PROBLEM STATEMENT: Restate word for word the lines of the material below, from the line with "(** The lookup is" to the line with "destruct (_ &&", both lines included, and no others.

EXCERPTED RECORDS:
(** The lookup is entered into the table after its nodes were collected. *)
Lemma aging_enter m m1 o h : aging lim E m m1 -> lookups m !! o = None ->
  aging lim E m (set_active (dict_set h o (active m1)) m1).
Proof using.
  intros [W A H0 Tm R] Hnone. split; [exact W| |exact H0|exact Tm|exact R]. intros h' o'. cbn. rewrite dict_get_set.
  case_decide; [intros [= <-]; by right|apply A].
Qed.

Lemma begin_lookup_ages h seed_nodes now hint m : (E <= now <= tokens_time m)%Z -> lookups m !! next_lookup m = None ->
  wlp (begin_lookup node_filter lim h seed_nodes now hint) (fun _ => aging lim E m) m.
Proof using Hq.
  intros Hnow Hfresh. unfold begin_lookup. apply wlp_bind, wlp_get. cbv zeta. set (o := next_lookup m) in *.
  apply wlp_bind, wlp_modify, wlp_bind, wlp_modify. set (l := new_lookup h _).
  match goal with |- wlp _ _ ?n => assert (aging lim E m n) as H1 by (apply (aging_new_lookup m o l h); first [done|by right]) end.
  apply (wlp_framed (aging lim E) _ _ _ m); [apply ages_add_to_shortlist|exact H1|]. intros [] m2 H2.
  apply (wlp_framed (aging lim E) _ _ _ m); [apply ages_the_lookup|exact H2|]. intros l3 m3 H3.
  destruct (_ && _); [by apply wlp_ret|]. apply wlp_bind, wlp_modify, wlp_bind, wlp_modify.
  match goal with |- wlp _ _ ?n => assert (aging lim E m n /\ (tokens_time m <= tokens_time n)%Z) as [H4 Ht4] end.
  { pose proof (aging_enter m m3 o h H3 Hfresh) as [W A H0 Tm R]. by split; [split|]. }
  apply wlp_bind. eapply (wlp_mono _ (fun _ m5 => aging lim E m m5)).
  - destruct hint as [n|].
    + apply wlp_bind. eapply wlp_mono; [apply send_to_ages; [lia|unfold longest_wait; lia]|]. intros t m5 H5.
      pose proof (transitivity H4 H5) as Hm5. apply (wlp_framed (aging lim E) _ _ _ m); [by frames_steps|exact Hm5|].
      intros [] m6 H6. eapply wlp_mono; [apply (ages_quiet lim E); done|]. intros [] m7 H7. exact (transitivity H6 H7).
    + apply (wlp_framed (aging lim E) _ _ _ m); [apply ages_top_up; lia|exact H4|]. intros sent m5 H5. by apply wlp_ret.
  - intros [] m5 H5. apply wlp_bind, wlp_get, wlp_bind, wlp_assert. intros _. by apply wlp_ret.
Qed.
...
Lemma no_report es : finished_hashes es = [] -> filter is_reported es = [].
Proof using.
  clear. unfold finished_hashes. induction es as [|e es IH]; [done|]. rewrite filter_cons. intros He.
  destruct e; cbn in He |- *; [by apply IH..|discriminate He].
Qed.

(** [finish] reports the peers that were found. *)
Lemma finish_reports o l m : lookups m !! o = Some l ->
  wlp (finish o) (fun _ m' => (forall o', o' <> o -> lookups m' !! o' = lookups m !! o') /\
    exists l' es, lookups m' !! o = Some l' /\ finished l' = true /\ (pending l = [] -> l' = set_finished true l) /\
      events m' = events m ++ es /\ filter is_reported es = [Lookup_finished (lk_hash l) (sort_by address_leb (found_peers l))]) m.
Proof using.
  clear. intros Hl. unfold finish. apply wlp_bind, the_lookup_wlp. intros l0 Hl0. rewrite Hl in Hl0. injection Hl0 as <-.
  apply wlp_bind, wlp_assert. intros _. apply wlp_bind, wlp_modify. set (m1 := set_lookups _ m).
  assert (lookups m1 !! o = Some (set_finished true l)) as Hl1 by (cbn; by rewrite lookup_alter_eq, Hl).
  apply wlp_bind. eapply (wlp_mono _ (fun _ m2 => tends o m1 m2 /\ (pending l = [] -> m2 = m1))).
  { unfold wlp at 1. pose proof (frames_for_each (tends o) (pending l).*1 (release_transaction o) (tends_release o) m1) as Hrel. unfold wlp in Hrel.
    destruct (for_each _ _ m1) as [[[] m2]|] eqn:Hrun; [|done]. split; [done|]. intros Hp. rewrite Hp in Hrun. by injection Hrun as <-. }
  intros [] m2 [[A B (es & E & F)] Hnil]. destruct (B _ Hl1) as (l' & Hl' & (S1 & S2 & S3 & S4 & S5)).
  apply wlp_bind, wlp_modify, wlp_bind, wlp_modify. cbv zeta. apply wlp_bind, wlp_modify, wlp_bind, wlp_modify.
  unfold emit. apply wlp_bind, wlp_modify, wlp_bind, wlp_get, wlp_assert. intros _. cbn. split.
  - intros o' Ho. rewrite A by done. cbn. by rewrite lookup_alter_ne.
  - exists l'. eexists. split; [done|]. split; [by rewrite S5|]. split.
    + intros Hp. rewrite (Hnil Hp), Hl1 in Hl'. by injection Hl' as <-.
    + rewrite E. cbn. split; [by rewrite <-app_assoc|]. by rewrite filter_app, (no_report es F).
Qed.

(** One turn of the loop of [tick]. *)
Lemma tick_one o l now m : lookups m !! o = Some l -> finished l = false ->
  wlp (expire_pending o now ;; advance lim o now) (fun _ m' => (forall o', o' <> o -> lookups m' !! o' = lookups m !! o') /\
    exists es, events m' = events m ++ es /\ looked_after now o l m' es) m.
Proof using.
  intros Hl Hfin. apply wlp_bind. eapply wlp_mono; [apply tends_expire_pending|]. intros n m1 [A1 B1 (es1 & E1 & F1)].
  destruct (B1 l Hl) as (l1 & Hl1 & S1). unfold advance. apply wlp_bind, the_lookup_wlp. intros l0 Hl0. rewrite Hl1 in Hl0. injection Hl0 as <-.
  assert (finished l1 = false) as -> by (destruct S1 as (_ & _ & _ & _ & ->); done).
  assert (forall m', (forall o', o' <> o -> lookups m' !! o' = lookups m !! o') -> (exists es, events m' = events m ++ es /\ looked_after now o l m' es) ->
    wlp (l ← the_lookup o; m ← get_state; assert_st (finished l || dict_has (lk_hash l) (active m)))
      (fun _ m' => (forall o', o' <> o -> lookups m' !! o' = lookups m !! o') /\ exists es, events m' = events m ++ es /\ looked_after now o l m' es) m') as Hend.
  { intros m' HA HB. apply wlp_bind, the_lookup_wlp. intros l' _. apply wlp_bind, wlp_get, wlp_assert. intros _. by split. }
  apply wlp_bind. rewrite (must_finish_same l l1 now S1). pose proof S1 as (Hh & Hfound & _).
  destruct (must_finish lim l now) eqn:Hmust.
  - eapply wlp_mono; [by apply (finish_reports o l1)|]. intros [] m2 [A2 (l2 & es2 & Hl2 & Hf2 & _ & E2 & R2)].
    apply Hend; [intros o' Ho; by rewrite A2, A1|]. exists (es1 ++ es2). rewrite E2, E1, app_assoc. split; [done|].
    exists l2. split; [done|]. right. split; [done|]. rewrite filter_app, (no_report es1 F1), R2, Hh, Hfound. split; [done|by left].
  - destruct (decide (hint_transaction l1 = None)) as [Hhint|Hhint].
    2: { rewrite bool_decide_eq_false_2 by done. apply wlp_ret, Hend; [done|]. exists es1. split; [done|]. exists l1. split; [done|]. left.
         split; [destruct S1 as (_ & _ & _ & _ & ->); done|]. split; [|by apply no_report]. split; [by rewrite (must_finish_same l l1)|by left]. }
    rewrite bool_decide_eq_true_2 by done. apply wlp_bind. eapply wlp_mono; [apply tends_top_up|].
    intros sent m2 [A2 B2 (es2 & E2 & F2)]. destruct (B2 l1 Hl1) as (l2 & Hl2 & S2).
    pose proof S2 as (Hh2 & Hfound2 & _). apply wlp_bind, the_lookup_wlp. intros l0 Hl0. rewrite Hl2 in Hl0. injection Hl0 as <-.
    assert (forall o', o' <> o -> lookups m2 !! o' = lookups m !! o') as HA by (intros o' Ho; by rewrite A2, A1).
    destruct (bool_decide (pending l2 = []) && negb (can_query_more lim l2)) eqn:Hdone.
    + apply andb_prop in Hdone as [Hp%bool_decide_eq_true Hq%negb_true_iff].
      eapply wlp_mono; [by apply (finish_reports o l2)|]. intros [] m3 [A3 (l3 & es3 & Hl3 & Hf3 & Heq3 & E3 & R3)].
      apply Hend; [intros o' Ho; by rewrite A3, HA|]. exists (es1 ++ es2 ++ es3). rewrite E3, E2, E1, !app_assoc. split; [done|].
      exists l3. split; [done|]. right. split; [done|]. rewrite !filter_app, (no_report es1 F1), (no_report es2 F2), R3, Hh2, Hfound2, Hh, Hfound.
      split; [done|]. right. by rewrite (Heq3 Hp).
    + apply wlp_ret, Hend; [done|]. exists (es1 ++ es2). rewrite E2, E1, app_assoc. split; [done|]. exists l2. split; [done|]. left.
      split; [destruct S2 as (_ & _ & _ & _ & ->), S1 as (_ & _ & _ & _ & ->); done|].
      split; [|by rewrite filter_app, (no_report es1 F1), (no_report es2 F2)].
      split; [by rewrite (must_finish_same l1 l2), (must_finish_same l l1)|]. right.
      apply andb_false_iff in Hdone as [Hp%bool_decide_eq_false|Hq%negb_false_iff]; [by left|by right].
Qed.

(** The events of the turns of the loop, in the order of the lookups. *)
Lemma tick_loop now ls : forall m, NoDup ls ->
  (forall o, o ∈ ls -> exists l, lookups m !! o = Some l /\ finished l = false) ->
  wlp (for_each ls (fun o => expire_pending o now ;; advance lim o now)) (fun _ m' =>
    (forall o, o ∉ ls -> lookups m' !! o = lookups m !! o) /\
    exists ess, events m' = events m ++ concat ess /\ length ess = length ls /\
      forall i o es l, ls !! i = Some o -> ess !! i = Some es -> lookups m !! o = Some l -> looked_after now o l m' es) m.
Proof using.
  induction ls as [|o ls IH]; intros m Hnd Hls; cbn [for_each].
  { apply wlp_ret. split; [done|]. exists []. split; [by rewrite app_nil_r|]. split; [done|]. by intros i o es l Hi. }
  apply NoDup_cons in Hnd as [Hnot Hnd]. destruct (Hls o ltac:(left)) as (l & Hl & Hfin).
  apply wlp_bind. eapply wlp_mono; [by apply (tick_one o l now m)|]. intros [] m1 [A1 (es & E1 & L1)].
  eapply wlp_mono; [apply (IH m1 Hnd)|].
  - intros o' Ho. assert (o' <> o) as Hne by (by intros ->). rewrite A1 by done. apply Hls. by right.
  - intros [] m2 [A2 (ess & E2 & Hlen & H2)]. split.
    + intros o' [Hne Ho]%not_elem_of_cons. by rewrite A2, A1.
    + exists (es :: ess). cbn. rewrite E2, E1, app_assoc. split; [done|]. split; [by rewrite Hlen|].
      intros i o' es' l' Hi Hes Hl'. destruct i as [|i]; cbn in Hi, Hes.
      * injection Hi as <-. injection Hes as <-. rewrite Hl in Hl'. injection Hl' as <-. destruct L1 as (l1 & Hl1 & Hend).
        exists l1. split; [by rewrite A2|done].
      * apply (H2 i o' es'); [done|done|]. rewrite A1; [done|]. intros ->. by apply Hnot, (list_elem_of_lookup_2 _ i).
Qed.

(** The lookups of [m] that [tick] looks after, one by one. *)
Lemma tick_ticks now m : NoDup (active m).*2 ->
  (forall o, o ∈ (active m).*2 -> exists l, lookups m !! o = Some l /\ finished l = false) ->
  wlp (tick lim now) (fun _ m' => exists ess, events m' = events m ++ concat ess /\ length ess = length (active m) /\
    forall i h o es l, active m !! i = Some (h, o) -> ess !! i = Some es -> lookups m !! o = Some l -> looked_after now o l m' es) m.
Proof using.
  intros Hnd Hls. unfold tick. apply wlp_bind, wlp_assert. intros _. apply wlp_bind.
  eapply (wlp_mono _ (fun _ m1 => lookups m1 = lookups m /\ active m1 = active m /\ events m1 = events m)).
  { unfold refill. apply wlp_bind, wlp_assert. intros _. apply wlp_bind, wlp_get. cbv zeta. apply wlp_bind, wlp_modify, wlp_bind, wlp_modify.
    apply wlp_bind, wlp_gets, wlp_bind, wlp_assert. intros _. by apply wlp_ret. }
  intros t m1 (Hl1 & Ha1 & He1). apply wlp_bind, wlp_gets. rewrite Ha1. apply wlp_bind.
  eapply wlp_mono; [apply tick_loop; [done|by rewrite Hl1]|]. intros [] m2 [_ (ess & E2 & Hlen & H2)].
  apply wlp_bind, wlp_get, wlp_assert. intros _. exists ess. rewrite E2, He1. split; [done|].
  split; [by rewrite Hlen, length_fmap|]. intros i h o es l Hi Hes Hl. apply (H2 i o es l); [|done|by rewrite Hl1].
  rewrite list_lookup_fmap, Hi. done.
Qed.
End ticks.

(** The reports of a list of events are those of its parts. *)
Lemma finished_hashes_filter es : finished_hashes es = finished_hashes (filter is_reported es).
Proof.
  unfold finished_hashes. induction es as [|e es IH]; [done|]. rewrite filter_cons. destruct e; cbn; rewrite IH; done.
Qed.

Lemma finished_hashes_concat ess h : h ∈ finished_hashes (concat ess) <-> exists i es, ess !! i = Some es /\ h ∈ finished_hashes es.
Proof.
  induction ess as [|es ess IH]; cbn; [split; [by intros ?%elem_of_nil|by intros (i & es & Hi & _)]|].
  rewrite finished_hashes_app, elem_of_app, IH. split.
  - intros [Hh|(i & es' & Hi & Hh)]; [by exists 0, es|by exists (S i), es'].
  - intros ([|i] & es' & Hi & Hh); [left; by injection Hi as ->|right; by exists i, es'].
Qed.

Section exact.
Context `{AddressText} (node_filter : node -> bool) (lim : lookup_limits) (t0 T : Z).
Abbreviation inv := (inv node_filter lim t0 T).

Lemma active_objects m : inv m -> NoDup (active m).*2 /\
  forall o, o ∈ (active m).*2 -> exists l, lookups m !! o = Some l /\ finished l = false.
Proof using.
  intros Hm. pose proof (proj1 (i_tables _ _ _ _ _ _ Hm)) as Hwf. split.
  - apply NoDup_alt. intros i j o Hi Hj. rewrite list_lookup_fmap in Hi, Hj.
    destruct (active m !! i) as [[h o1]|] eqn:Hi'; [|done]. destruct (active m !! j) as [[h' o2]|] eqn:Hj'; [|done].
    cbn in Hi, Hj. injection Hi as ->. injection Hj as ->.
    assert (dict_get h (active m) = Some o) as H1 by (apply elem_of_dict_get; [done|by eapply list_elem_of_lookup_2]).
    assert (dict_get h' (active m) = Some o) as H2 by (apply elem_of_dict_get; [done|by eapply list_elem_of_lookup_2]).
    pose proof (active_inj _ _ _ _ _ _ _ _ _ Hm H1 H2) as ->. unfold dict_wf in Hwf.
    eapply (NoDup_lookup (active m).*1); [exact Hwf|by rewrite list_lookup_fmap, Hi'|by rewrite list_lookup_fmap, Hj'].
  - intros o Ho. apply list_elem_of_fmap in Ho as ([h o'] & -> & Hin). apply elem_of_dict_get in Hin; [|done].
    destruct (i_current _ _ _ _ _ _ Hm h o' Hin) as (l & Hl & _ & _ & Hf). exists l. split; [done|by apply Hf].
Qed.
---
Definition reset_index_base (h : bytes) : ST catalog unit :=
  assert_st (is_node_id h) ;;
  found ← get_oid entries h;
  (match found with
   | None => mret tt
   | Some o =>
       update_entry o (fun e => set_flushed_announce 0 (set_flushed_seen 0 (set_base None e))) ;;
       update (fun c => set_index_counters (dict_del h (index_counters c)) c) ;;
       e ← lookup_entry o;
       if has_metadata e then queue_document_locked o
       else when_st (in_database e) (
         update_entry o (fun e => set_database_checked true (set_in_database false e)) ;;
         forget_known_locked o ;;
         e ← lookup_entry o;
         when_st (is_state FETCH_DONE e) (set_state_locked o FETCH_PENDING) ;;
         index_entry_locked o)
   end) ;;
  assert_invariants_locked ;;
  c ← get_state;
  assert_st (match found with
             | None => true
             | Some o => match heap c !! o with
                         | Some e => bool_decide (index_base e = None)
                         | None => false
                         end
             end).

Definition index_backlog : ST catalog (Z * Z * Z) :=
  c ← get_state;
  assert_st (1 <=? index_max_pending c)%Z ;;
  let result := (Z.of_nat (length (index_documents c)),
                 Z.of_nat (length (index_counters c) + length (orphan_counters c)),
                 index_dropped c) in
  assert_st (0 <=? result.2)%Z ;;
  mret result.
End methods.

EXERCISE RESPONSE:
(** The lookup is entered into the table after its nodes were collected. *)
Lemma aging_enter m m1 o h : aging lim E m m1 -> lookups m !! o = None ->
  aging lim E m (set_active (dict_set h o (active m1)) m1).
Proof using.
  intros [W A H0 Tm R] Hnone. split; [exact W| |exact H0|exact Tm|exact R]. intros h' o'. cbn. rewrite dict_get_set.
  case_decide; [intros [= <-]; by right|apply A].
Qed.

Lemma begin_lookup_ages h seed_nodes now hint m : (E <= now <= tokens_time m)%Z -> lookups m !! next_lookup m = None ->
  wlp (begin_lookup node_filter lim h seed_nodes now hint) (fun _ => aging lim E m) m.
Proof using Hq.
  intros Hnow Hfresh. unfold begin_lookup. apply wlp_bind, wlp_get. cbv zeta. set (o := next_lookup m) in *.
  apply wlp_bind, wlp_modify, wlp_bind, wlp_modify. set (l := new_lookup h _).
  match goal with |- wlp _ _ ?n => assert (aging lim E m n) as H1 by (apply (aging_new_lookup m o l h); first [done|by right]) end.
  apply (wlp_framed (aging lim E) _ _ _ m); [apply ages_add_to_shortlist|exact H1|]. intros [] m2 H2.
  apply (wlp_framed (aging lim E) _ _ _ m); [apply ages_the_lookup|exact H2|]. intros l3 m3 H3.
  destruct (_ && _); [by apply wlp_ret|]. apply wlp_bind, wlp_modify, wlp_bind, wlp_modify.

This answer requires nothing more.